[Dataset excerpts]
(* ===== verification/MainWitnesses.v ===== *)
(** Concrete runs of the whole program, of the connection to the database and of the
    metrics: the inputs on which the hypotheses of the theorems hold. *)

From S2P Require Import Prelude RustStr Types Registry MarketsV2 U256 MarketsV3 PoolBook Config.
From S2P Require Import Risk Decision Execution Submit Storage Schema App Observability.
From S2P Require Import RawLog RawTx Stream Flashblocks Startup Transports Discovery IngestApp Main.
From S2P Require Import Router Witnesses AppWitnesses IngestWitnesses DiscoveryWitnesses RouterWitnesses.
#[local] Open Scope Z_scope.

(** ** The database *)

Definition connect_sample (_ _ : Z) (url : string) : anyhow Db :=
  if bool_decide (url = "postgres://db"%string) then Ok empty_db else bail "no such host".

Definition storage_config_sample : StorageConfig :=
  {| sto_database_url := Some "postgres://db"%string; sto_max_connections := 10;
     sto_connect_timeout_secs := 5; sto_auto_migrate := true |}.

(** A database migrated up to its first table, with a table of its own. *)
Definition catalog_sample : Catalog :=
  <["notes" := Table [column "body" "TEXT" []]]>
    (declared (take 1 init_schema)).

Lemma catalog_sample_conforming : conforming catalog_sample init_schema.
Proof. apply (bool_decide_unpack _). vm_compute. exact I. Qed.

Lemma connect_migrates_witness :
  ∃ c, storage_connect connect_sample Done storage_config_sample catalog_sample =
         (Ok {| storage_pool := Some empty_db |}, c) ∧
    storage_connect connect_sample Done storage_config_sample c =
      (Ok {| storage_pool := Some empty_db |}, c) ∧
    catalog_sample ⊆ c ∧ supports c query_persist_observed_log = true.
Proof.
  destruct (connect_migrates connect_sample storage_config_sample catalog_sample
    catalog_sample_conforming) as (c & Hs & _ & _ & Hq & _ & Hc).
  specialize (Hc _ eq_refl). destruct Hc as (H1 & H2 & _). exists c. split_and!; [exact H1|exact H2|exact Hs|].
  apply Forall_inv in Hq. exact Hq.
Defined.

(** ** The program *)

(** What is behind a client: a node that answers every request. *)
Definition chain_sample (_ : string) : SampleNode :=
  node_sample (Answer tt) (Answer "0xabc"%string).

Definition process_sample : Process :=
  {| pr_observed := {| ob_tracing_init := false; ob_recorder := false; ob_emissions := [] |};
     pr_catalog := empty_catalog |}.

Abbreviation start_sample := (main_start (R:=unit) (T:=Logged (Boxed SampleNode string)) (Filter:=unit)
  (λ s, Some s) (Ok tt) (λ _, Ok tt) (λ _ _, Ok tt) (λ url, Ok url) (λ url _, Ok url)
  (λ _ : string, Ok 8453) (λ _ _, Ok 7) (λ _, Ok "signer"%string) (λ _ _, Ok "signer"%string)
  (λ s _, s) connect_sample Done (λ _, Ok ""%string) (λ _, Ok [factory_sample]) (λ _, Ok [])
  (λ _, Ok tt) (log_box chain_sample) tt).

Definition connected_event : RuntimeEvent := ReStreamStatus
  {| ss_block_context := Pending; ss_channel := Ws; ss_observed_at_ms := 1; ss_chain_id := 8453;
     ss_previous := None; ss_current := StreamStatus.Connecting; ss_reason := None |}.

Definition inputs_sample : list MainInput :=
  GotRuntimeEvent connected_event :: ((λ e, GotEvent e.1 e.2) <$> streamed_events).

Lemma inputs_sample_streams : Forall (from_streams (W:=World)) inputs_sample.
Proof.
  constructor; [exact I|]. apply Forall_fmap. eapply Forall_impl; [exact streamed_events_delivered|].
  intros [env event] H. exact H.
Qed.

Abbreviation run_sample := (main_run (T:=Logged (Boxed SampleNode string)) digest32 true true (λ _, Ok "{}"%string)
  (λ _, Ok "{}"%string) (λ _ : string, Ok tt) [HzAccepted 1]).

Definition booted_mode (r : anyhow (Booted string (Logged (Boxed SampleNode string)))) : option ExecutionMode :=
  match r with Ok b => Some (exec_mode (app_execution (bt_config b))) | _ => None end.
Definition booted_run (r : anyhow (Booted string (Logged (Boxed SampleNode string)))) : option (anyhow unit) :=
  match r with
  | Ok b => Some (engine_run digest32 (bt_policy b) (app_execution (bt_config b)) (bt_scan b)
                    (taken inputs_sample) (bt_engine b)).1
  | _ => None
  end.

Lemma main_sound_witness :
  ∃ b, (start_sample env_boot process_sample).1 = Ok b ∧
    book_wf (en_book (rn_engine (run_sample b inputs_sample).2)) ∧
    lg_calls (en_transport (rn_engine (run_sample b inputs_sample).2)) = [].
Proof.
  destruct (start_sample env_boot process_sample) as [[b|e|] p] eqn:Hs;
    [|vm_compute in Hs; discriminate Hs..].
  pose proof (main_sound (W:=World) digest32 true true (λ _, Ok "{}"%string) (λ _, Ok "{}"%string)
    (λ s, Some s) (Ok tt) (λ _, Ok tt) (λ _ _, Ok tt) (λ url, Ok url) (λ url _, Ok url)
    (λ _ : string, Ok 8453) (λ _ _, Ok 7) (λ _, Ok "signer"%string) (λ _ _, Ok "signer"%string)
    (λ s _, s) connect_sample Done (λ _, Ok ""%string) (λ _, Ok [factory_sample]) (λ _, Ok [])
    (λ _, Ok tt) tt chain_sample (λ _ : string, Ok tt) [HzAccepted 1]
    env_boot inputs_sample process_sample b p factories_typed pools_typed) as H.
  exists b. split; [reflexivity|]. destruct (run_sample b inputs_sample) as [r s].
  destruct H as (_ & Hb & _ & Hsh); [discriminate|discriminate|exact Hs
    |exact inputs_sample_streams|].
  split; [exact Hb|]. apply Hsh.
  assert (booted_mode (start_sample env_boot process_sample).1 = Some Shadow) as Hm
    by (vm_compute; reflexivity).
  rewrite Hs in Hm. injection Hm as Hm. exact Hm.
Defined.

Lemma main_clean_stop_witness :
  ∃ b s, (start_sample env_boot process_sample).1 = Ok b ∧
    run_sample b (inputs_sample ++ CtrlC (Ok tt) :: inputs_sample) = (Some (Ok tt), s) ∧
    rn_aborted s = bt_stream_tasks b.
Proof.
  destruct (start_sample env_boot process_sample) as [[b|e|] p] eqn:Hs;
    [|vm_compute in Hs; discriminate Hs..].
  destruct (main_clean_stop digest32 true true (λ _, Ok "{}"%string) (λ _, Ok "{}"%string)
    (λ s, Some s) (Ok tt) (λ _, Ok tt) (λ _ _, Ok tt) (λ url, Ok url) (λ url _, Ok url)
    (λ _ : string, Ok 8453) (λ _ _, Ok 7) (λ _, Ok "signer"%string) (λ _ _, Ok "signer"%string)
    (λ s _, s) connect_sample Done (λ _, Ok ""%string) (λ _, Ok [factory_sample]) (λ _, Ok [])
    (λ _, Ok tt) tt chain_sample (λ _ : string, Ok tt) [HzAccepted 1]
    env_boot process_sample b p inputs_sample (CtrlC (Ok tt)) "received ctrl-c" inputs_sample)
    as (s & Hr & _ & Ha).
  - exact Hs.
  - constructor; [eexists; reflexivity|]. apply Forall_fmap, Forall_true. intros [env event].
    eexists. reflexivity.
  - reflexivity.
  - intros r [= <-]. reflexivity.
  - assert (booted_run (start_sample env_boot process_sample).1 = Some (Ok tt)) as Hm
      by (vm_compute; reflexivity).
    rewrite Hs in Hm. unfold booted_run in Hm. cbn [fst] in Hm. apply Some_inj in Hm. exact Hm.
  - reflexivity.
  - constructor; [exact I|constructor].
  - exists b, s. split; [reflexivity|]. split; [exact Hr|exact Ha].
Defined.

(** ** The metrics *)

Definition built_attempt : ExecutionAttempt :=
  {| at_request_id := "loop"; at_tx_hash := None; at_status := ExecutionStatus.Built;
     at_execution_mode := "live"; at_submission_allowed := true; at_blocked_reason := None;
     at_requested_notional := 1000; at_gas_limit := Some 300000; at_max_fee_per_gas := None;
     at_max_priority_fee_per_gas := None |}.

Abbreviation drive_sample s := (drive_execution_attempt (live_env 100) (exec_sample Live) router_request
  built_attempt None s).

(** A drive that ends in an inclusion: two outcomes are counted, the second closes the
    breaker. *)
Lemma drive_metrics_breaker_witness :
  let s := with_parts (live_engine no_storage) (record_outcome RiskState_default false) no_storage in
  (drive_sample s).1 = Ok tt ∧
  execution_outcomes (drive_metrics (live_env 100) (exec_sample Live) router_request built_attempt None s) =
    ["submitted"; "included"]%string ∧
  en_risk (drive_sample s).2 = record_outcome (en_risk s) true.
Proof.
  intros s. split; [vm_compute; reflexivity|]. split; [vm_compute; reflexivity|].
  rewrite (drive_metrics_breaker (live_env 100) (exec_sample Live) router_request built_attempt None s
    (drive_sample s).1 (drive_sample s).2); [vm_compute; reflexivity|apply surjective_pairing|].
  vm_compute. discriminate.
Defined.
(* ===== verification/TestsDecision.v ===== *)
(** The unit tests of crate [decision] ([lib.rs] and [risk.rs]), on the definitions of
    files [Decision] and [Risk], for any digest. *)

From S2P Require Import Prelude RustStr Types MarketsV2 U256 MarketsV3 PoolBook Config.
From S2P Require Import Risk Decision Testing.
#[local] Open Scope Z_scope.
#[local] Open Scope test_scope.

(** ** Detection and requests *)

Definition loop_pool (address : string) (exchange : Exchange.Exchange) (token0 token1 : string)
    (reserve0 reserve1 : Amount) : res MarketError V2PoolState :=
  v2_new address Protocol.UniswapV2 (Some exchange) token0 token1 reserve0 reserve1 30.

(** [profitable_loop] with the second pool's [reserve1] and the amount, which tests change. *)
Definition loop_with (reserve1 amount_in : Amount) (k : TwoLegLoopInput → bool) : bool :=
  unwrap (loop_pool "0xpool1" Exchange.Aerodrome "0xweth" "0xasset" 1000000000 2500000000) (λ first,
  unwrap (loop_pool "0xpool2" Exchange.AlienBase "0xasset" "0xweth" 2000000000 reserve1) (λ second,
  k {| tl_block_context := Pending; tl_settlement_token := "0xweth"; tl_amount_in := amount_in;
       tl_first_pool := first; tl_second_pool := second;
       tl_trigger_tx_hash := Some "0xtrigger"%string |})).
Definition profitable_loop : (TwoLegLoopInput → bool) → bool := loop_with 1200000000 1000000.

Definition decision_config : DecisionConfig :=
  {| dec_max_route_hops := 3; dec_max_candidate_routes := 16; dec_min_net_profit_wei := "10";
     dec_kill_switch_path := None; dec_settlement_token := Some "0xweth"%string;
     dec_scan_trade_amount_wei := Some "1000000"%string; dec_v2_bootstrap_path := None;
     dec_simulation_gas_estimate := 180000; dec_simulation_gas_cost_wei := "5";
     dec_simulation_l1_data_fee_wei := "2" |}.

Definition detects_profitable_two_leg_loop : bool :=
  profitable_loop (λ input, unwrap (detect_two_leg_loop input) (λ found,
  unwrap_some found (λ opportunity,
  (op_kind opportunity == TwoLegLoop) && (0 <? op_expected_net_profit opportunity) &&
  (length (op_route opportunity) == 2%nat)))).

Definition rejects_non_profitable_loop : bool :=
  loop_with 700000000 1000000 (λ input, unwrap (detect_two_leg_loop input) is_none).

Definition rejects_zero_amount : bool :=
  loop_with 1200000000 0 (λ input, unwrap (detect_two_leg_loop input) is_none).

(** The pools of a book, in one order of its map. *)
Definition book_values (book : PoolBook) : list PoolState := (map_to_list (pools book)).*2.

Definition scan_book (book : PoolBook) : outcome (list Opportunity) :=
  detect_two_leg_loops_from_book Pending "0xweth" 1000000 None (book_values book).

Definition scans_pool_book_for_profitable_loops : bool :=
  profitable_loop (λ input,
  let book := insert_v2_pool (insert_v2_pool book_new (tl_first_pool input)) (tl_second_pool input) in
  unwrap (scan_book book) (λ opportunities,
  (length opportunities == 1%nat) &&
  unwrap_some (head opportunities) (λ best,
    (op_kind best == TwoLegLoop) && (0 <? op_expected_net_profit best)))).

Definition sorts_opportunities_by_profit_descending : bool :=
  profitable_loop (λ base,
  unwrap (loop_pool "0xpool3" Exchange.BaseSwap "0xasset" "0xweth" 2000000000 1400000000) (λ third,
  let book := insert_v2_pool (insert_v2_pool (insert_v2_pool book_new (tl_first_pool base))
                (tl_second_pool base)) third in
  unwrap (scan_book book) (λ opportunities,
  match opportunities with
  | a :: b :: _ => op_expected_net_profit b <=? op_expected_net_profit a
  | _ => false
  end))).

Section digest.
Context (sha256_hex : list Z → string).

Definition simulates_risks_and_builds_execution_request : bool :=
  profitable_loop (λ input, unwrap (detect_two_leg_loop input) (λ found, unwrap_some found (λ opportunity,
  unwrap_some (simulate_two_leg_opportunity opportunity
    {| sc_gas_estimate := 180000; sc_gas_cost_wei := 5; sc_l1_data_fee_wei := 2 |}) (λ simulation,
  unwrap_some (assess_risk sha256_hex opportunity simulation decision_config) (λ risk,
  unwrap_some (build_execution_request opportunity risk) (λ request,
  (0 <? sim_expected_net_profit simulation) && rd_accepted risk &&
  (length (rq_steps request) == 2%nat) &&
  (rq_flashloan_amount request == Some (op_input_amount opportunity)))))))).

(** The tests of [decision/src/lib.rs] pass. *)
Example decision_tests_pass : all_pass
  [detects_profitable_two_leg_loop; rejects_non_profitable_loop; rejects_zero_amount;
   scans_pool_book_for_profitable_loops; sorts_opportunities_by_profit_descending;
   simulates_risks_and_builds_execution_request].
Proof. by vm_compute. Qed.

(** ** The risk engine *)

(** Forty times the character with this code. *)
Definition token_of (code : Z) : string := "0x" +:+ str_of (replicate 40 code).
Definition token_a : string := token_of 97.
Definition token_c : string := token_of 99.

Definition opp (id : string) (notional expected_output : Amount) (block : Z) : Opportunity :=
  {| op_id := id; op_kind := TwoLegLoop; op_block_context := Block_ block None;
     op_settlement_token := token_a; op_input_amount := notional;
     op_expected_output_amount := expected_output;
     op_expected_net_profit := saturating_sub expected_output notional;
     op_route := [
       {| leg_venue := Some Exchange.BaseSwap; leg_protocol := Some Protocol.UniswapV2;
          leg_target := token_of 98; leg_pool_address := Some (token_of 101);
          leg_token_in := token_a; leg_token_out := token_c; leg_amount_in := Some notional;
          leg_min_amount_out := Some 1 |};
       {| leg_venue := Some Exchange.BaseSwap; leg_protocol := Some Protocol.UniswapV2;
          leg_target := token_of 100; leg_pool_address := Some (token_of 102);
          leg_token_in := token_c; leg_token_out := token_a; leg_amount_in := None;
          leg_min_amount_out := Some expected_output |}];
     op_trigger_tx_hash := None |}.

Definition sim (net_profit : Amount) (accepted : bool) : SimulationResult :=
  {| sim_opportunity_id := "irrelevant"; sim_accepted := accepted;
     sim_expected_gross_profit := net_profit + 100; sim_expected_net_profit := net_profit;
     sim_gas_estimate := 180000; sim_gas_cost_wei := 50; sim_l1_data_fee := 50; sim_notes := [] |}.

(** [baseline_policy] with the fields tests change. *)
Definition policy_with (min_profit_bps : Z) (per_block daily : option Amount)
    (allowlist denylist : gset string) (max_consecutive_reverts : Z) : RiskPolicy :=
  {| pol_min_net_profit_wei := 10; pol_min_profit_bps := min_profit_bps;
     pol_max_trade_notional_wei := Some 1000000; pol_max_per_block_notional_wei := per_block;
     pol_max_daily_notional_wei := daily; pol_max_slippage_bps := 10000;
     pol_token_allowlist := allowlist; pol_token_denylist := denylist;
     pol_max_consecutive_reverts := max_consecutive_reverts; pol_kill_switch_path := None |}.
Definition baseline_policy : RiskPolicy := policy_with 0 None (Some 10000000) ∅ ∅ 3.

(** [engine.assess] at a reading of the fake clock; there is no kill-switch file. *)
Definition NOW : Z := 1700000000.
Definition engine_assess (policy : RiskPolicy) (now : Z) (o : Opportunity) (s : SimulationResult)
    (state : RiskState) (k : RiskDecision → RiskState → bool) : bool :=
  let '(decision, state) := assess sha256_hex (λ _, false) now policy state o s in k decision state.

Definition denied_with (text : string) (decision : RiskDecision) : bool :=
  negb (rd_accepted decision) && unwrap_some (rd_reason decision) (str_contains text).

Definition accepts_opportunity_meeting_all_gates : bool :=
  engine_assess baseline_policy NOW (opp "o1" 100 200 1) (sim 50 true) RiskState_default
    (λ decision _, rd_accepted decision).

Definition rejects_when_simulation_already_rejected : bool :=
  engine_assess baseline_policy NOW (opp "o1" 100 200 1) (sim 50 false) RiskState_default
    (λ decision _, denied_with "simulation rejected" decision).

Definition rejects_below_absolute_profit_floor : bool :=
  engine_assess baseline_policy NOW (opp "o1" 100 200 1) (sim 5 true) RiskState_default
    (λ decision _, denied_with "minimum" decision).

Definition rejects_below_relative_profit_floor : bool :=
  engine_assess (policy_with 100 None (Some 10000000) ∅ ∅ 3) NOW (opp "o1" 10000 10050 1) (sim 50 true)
    RiskState_default (λ decision _, denied_with "bps of notional" decision).

Definition rejects_above_per_trade_notional_cap : bool :=
  engine_assess baseline_policy NOW (opp "o1" 5000000 5000500 1) (sim 500 true) RiskState_default
    (λ decision _, denied_with "per-trade" decision).

Definition rejects_above_per_block_notional_cap : bool :=
  let policy := policy_with 0 (Some 150) (Some 10000000) ∅ ∅ 3 in
  engine_assess policy NOW (opp "o1" 100 200 1) (sim 50 true) RiskState_default (λ first state,
  rd_accepted first &&
  engine_assess policy NOW (opp "o2" 100 200 1) (sim 50 true) state (λ second state,
  denied_with "per-block" second &&
  engine_assess policy NOW (opp "o3" 100 200 2) (sim 50 true) state (λ next_block _,
  rd_accepted next_block))).

Definition rolls_off_daily_notional_outside_window : bool :=
  let policy := policy_with 0 None (Some 150) ∅ ∅ 3 in
  engine_assess policy NOW (opp "o1" 100 200 1) (sim 50 true) RiskState_default (λ first state,
  rd_accepted first &&
  engine_assess policy NOW (opp "o2" 100 200 2) (sim 50 true) state (λ second state,
  negb (rd_accepted second) &&
  engine_assess policy (NOW + SECONDS_PER_DAY + 1) (opp "o3" 100 200 3) (sim 50 true) state
    (λ third _, rd_accepted third))).

Definition denylist_short_circuits_assessment : bool :=
  engine_assess (policy_with 0 None (Some 10000000) ∅ {[token_c]} 3) NOW (opp "o1" 100 200 1)
    (sim 50 true) RiskState_default (λ decision _, denied_with "denylist" decision).

Definition allowlist_blocks_unknown_tokens : bool :=
  engine_assess (policy_with 0 None (Some 10000000) {[token_a]} ∅ 3) NOW (opp "o1" 100 200 1)
    (sim 50 true) RiskState_default (λ decision _, denied_with "allowlist" decision).

Definition circuit_breaker_trips_after_consecutive_reverts : bool :=
  let policy := policy_with 0 None (Some 10000000) ∅ ∅ 2 in
  let state := record_outcome (record_outcome RiskState_default false) false in
  engine_assess policy NOW (opp "o1" 100 200 1) (sim 50 true) state (λ decision state,
  denied_with "circuit breaker" decision &&
  engine_assess policy NOW (opp "o2" 100 200 1) (sim 50 true) (record_outcome state true)
    (λ decision2 _, rd_accepted decision2)).

Definition manual_kill_switch_blocks_all_assessments : bool :=
  engine_assess baseline_policy NOW (opp "o1" 100 200 1) (sim 50 true)
    (trigger_kill_switch RiskState_default) (λ decision _, denied_with "kill switch" decision).

(** The tests of [decision/src/risk.rs] pass. *)
Example risk_tests_pass : all_pass
  [accepts_opportunity_meeting_all_gates; rejects_when_simulation_already_rejected;
   rejects_below_absolute_profit_floor; rejects_below_relative_profit_floor;
   rejects_above_per_trade_notional_cap; rejects_above_per_block_notional_cap;
   rolls_off_daily_notional_outside_window; denylist_short_circuits_assessment;
   allowlist_blocks_unknown_tokens; circuit_breaker_trips_after_consecutive_reverts;
   manual_kill_switch_blocks_all_assessments].
Proof. by vm_compute. Qed.
End digest.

• _Problem to solve_:
From the data above, return every line from the line that has "lg_calls (en_transport (rn_engine" up to and including the line that has "pose proof (main_sound", exactly.

• _Your solution_:
    lg_calls (en_transport (rn_engine (run_sample b inputs_sample).2)) = [].
Proof.
  destruct (start_sample env_boot process_sample) as [[b|e|] p] eqn:Hs;
    [|vm_compute in Hs; discriminate Hs..].
  pose proof (main_sound (W:=World) digest32 true true (λ _, Ok "{}"%string) (λ _, Ok "{}"%string)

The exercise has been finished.